I met my project mentor, Professor Gretchen Bender, my junior year during my Undergraduate Research Assistantship position. Professor Bender was then developing a course called Museums: Society and Inclusion? for the new Museum Studies major in the History of Art and Architecture department. I was fortunate to work with several other undergrad students (and a graduate student!) throughout the semester, and the following fall I applied to serve as a teaching assistant for the course’s debut.
I’ve cherished the opportunity to work with Professor Bender over an extended period of time and in different capacities. I was drawn to her experience as well as the level of detail and attention she paid while identifying the structure and goals of the new Museum Studies course. Witnessing how deeply educators like Professor Bender care about their students and the teaching strategies they utilize encouraged me to reflect on why I love learning and how I can use my voice as an artist and student to engage with my peers.
My Creative Arts Fellowship project idea was actually sparked by an article Professor Bender shared with her Museums: Society and Inclusion? class, titled “The pandemic is a portal” by Arundhati Roy. Roy’s examination of the global COVID-19 pandemic as a moment for self-reflection and reevaluation of societal and individual priorities resonated with my own experiences in 2020. I am continuing to rediscover old parts of myself that bring me joy, particularly making art, and shedding habits that don’t serve me anymore. After Professor Bender showed me this article, I reframed my entire outlook on my growth and changes in the past year. By imagining our current moment as a portal, I was driven to envision myself stepping through this period of time, leaving things behind and carrying forward what strengthens my stride.
Beyond inspiring the nucleus of my creative project, Professor Bender also worked closely with me to flesh out what I wanted to achieve through my work and how to dig deeper through self-reflection prompts and critical readings. My CAF project allows me to explore the liminality of spaces and moments while still in the flux of this portal, navigating my identity before stepping to the other side. Professor Bender suggested multiple academic readings, such as David Summers’ work Real Spaces and D. Fairchild Ruggles’ Making Vision Manifest, examining Islamic ways of seeing and modes of presentation rather than representation. These readings in addition to several others helped me clarify my project’s vision by offering different perspectives and insight into concepts of space and liminality. Professor Bender encouraged me to think about how I could challenge these definitions as outlined in readings, grounding my visual studies in my own experiences and investigating ways the mundane can and has become liminal.

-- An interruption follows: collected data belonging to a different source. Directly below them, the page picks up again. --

(** The trace of a run that reaches its end, by the choices it depends on *)
Definition fullTrace (domains : nat) (subscribed : bool) (w : Worker) (mtls keeper gateway syncer operator : bool) : list UEvent :=
  [Acquire RTelemetry; Acquire RLock; Acquire RStore; Acquire RAuditor; Acquire RJwksCache; Acquire RBus] ++
  opt subscribed (Acquire RSignalSubscription) ++ workerStarts w ++ [WireHooks; Acquire RHttpServer] ++
  opt mtls (Acquire RMtlsServer) ++ [SetGauges domains] ++ opt keeper (Acquire RKeeper) ++
  opt gateway (Acquire RGatewaySubscription) ++ opt syncer (Acquire RSyncer) ++ opt operator (Acquire ROperator) ++
  [Stopped] ++ opt keeper (Release RKeeper) ++
  (if isKept w then [Release RLifecycleWorker; Release RLifecycleClient] else []) ++ opt mtls (Release RMtlsServer) ++
  [Release RHttpServer; Release RBus; Release RStore; Release RAuditor; Release RTelemetry; Release RJwksCache].

(** A computation that succeeds with [a] and adds these events, up to output *)
Definition does {A} (m : U A) (a : A) (C : list UEvent) : Prop :=
  forall tr, exists l, m tr = (tr ++ l, Ok a) /\ core l = C.
Lemma does_ret {A} (a : A) : does (st_ret a) a [].
Proof. intros tr. exists []. by rewrite app_nil_r. Qed.
Lemma does_emit e : does (emit e) tt (core [e]).
Proof. intros tr. by exists [e]. Qed.
Lemma does_acquire r : does (acquire r) tt [Acquire r].
Proof. apply (does_emit (Acquire r)). Qed.
Lemma does_release r : does (release r) tt [Release r].
Proof. apply (does_emit (Release r)). Qed.
Lemma does_bind {A B} (m : U A) (k : A -> U B) a b C1 C2 : does m a C1 -> does (k a) b C2 -> does (st_bind m k) b (C1 ++ C2).
Proof.
  intros Hm Hk tr. destruct (Hm tr) as (l1 & E1 & <-). destruct (Hk (tr ++ l1)) as (l2 & E2 & <-).
  exists (l1 ++ l2). unfold st_bind. rewrite E1, E2, app_assoc. unfold core. by rewrite List.filter_app.
Qed.
Lemma does_skip {B} (m : U unit) (k : unit -> U B) b C : does m tt [] -> does (k tt) b C -> does (st_bind m k) b C.
Proof. intros Hm Hk. exact (does_bind m k tt b [] C Hm Hk). Qed.
Lemma does_fatal {A B} mk (r : result string A) (k : A -> U B) b C : errOf mk r = None ->
  (forall a, does (k a) b C) -> does (st_bind (fatal mk r) k) b C.
Proof. intros Hr Hk. destruct r as [a|e]; [|done]. exact (does_bind _ k a b [] C (does_ret a) (Hk a)). Qed.
Lemma does_fatalShown {A B} name mk (r : result string A) (k : A -> U B) b C : errOf mk r = None ->
  (forall a, does (k a) b C) -> does (st_bind (fatalShown name mk r) k) b C.
Proof. intros Hr Hk. destruct r as [a|e]; [|done]. exact (does_bind _ k a b [] C (does_ret a) (Hk a)). Qed.
Lemma does_tolerated {A} w (r : result string A) k e : (forall a, does (k a) tt (core [e])) ->
  does (tolerated w r k) tt (if is_ok r then core [e] else []).
Proof. intros Hk. destruct r as [a|x]; [apply Hk|apply (does_emit (Warn (w x)))]. Qed.
Lemma does_when b m C : does m tt C -> does (when b m) tt (if b then C else []).
Proof. destruct b; [done|intros _; apply does_ret]. Qed.

Lemma firstOf_none l : firstOf l = None <-> Forall (eq None) l.
Proof.
  induction l as [|[x|] l IH]; cbn; [split; [constructor|done]|split; [done|by inversion 1]|].
  rewrite IH, Forall_cons. split; [done|by intros []].
Qed.
Lemma does_providers o names : Forall (eq None) ((fun n => errOf (InitProvider n) (o_provider o n)) <$> names) ->
  does (initProviders o names) tt [].
Proof.
  induction names as [|n names IH]; intros Hf; [apply does_ret|]. cbn in Hf. apply Forall_cons in Hf as [Hn Hf].
  cbn. apply does_fatal; [done|]. intros _. by apply IH.
Qed.

Lemma does_lifecycle o cfg : does (startLifecycle o cfg) (isKept (workerOf o cfg)) (workerStarts (workerOf o cfg)).
Proof.
  unfold startLifecycle, workerOf. destruct (negb _); [apply does_ret|].
  destruct (StartFromConfig _ _) as [[]|e]; [|apply does_ret|].
  - destruct (o_workerStart o) as [u|e]; cbn [is_ok isKept workerStarts].
    + apply (does_bind _ _ tt _ [Acquire RLifecycleClient] _ (does_acquire _)).
      apply (does_bind _ _ tt _ [Acquire RLifecycleWorker] [] (does_acquire _)). apply does_ret.
    + apply (does_bind _ _ tt _ [Acquire RLifecycleClient] _ (does_acquire _)).
      apply does_skip; [apply (does_emit (Warn _))|].
      apply (does_bind _ _ tt _ [Release RLifecycleClient] [] (does_release _)). apply does_ret.
  - apply does_skip; [apply (does_emit (Warn _))|]. apply does_ret.
Qed.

Right now I would love to pursue a career in education. To this day I still remember my elementary and middle school teachers and treasure their patience and passion, their warmth and guidance at pivotal moments in my life. I’d love the opportunity to participate in the lives of other students in a similar way, especially as an art teacher encouraging creative growth and exploration in visual and material mediums. I believe working as an educator would also reveal new perspectives on how to see the world and allow me to engage with the expansive imaginations and passions of young people, in turn inspiring my own mind and art.
I would like to continue to connect with educators at Pitt and surrounding museum institutions. Learning about the career paths that my professors, supervisors, and other department members have taken illuminates the individuality of paces and opportunities available to graduates. This academic year, I aim to explore post-grad options in the education field, looking especially at graduate programs, teaching certificates, and experiences offered in education positions in museums and gallery settings.
In the future would love to collaborate with organizations within the Pitt community, such as the Center for Creativity or the Pitt Pop Art Den to engage with creative students across campus. Pitt has a great art scene, especially due to its proximity to the larger Pittsburgh area, and college organizations possess the ability to cross paths with students, staff, and community members alike.
I’m also a huge fan of Pittsburgh artist and former NFL player Baron Batch and his free “art drops” around the city! The tactile textures and movement of his style transcend their two-dimensional contexts and the messages in his work inspire me daily. I also admire his engagement with the city as he leaves his pieces throughout different neighborhoods and locations, free to anyone who can find them. I believe art is for all to enjoy, and Baron Batch embodies that in his work and in action.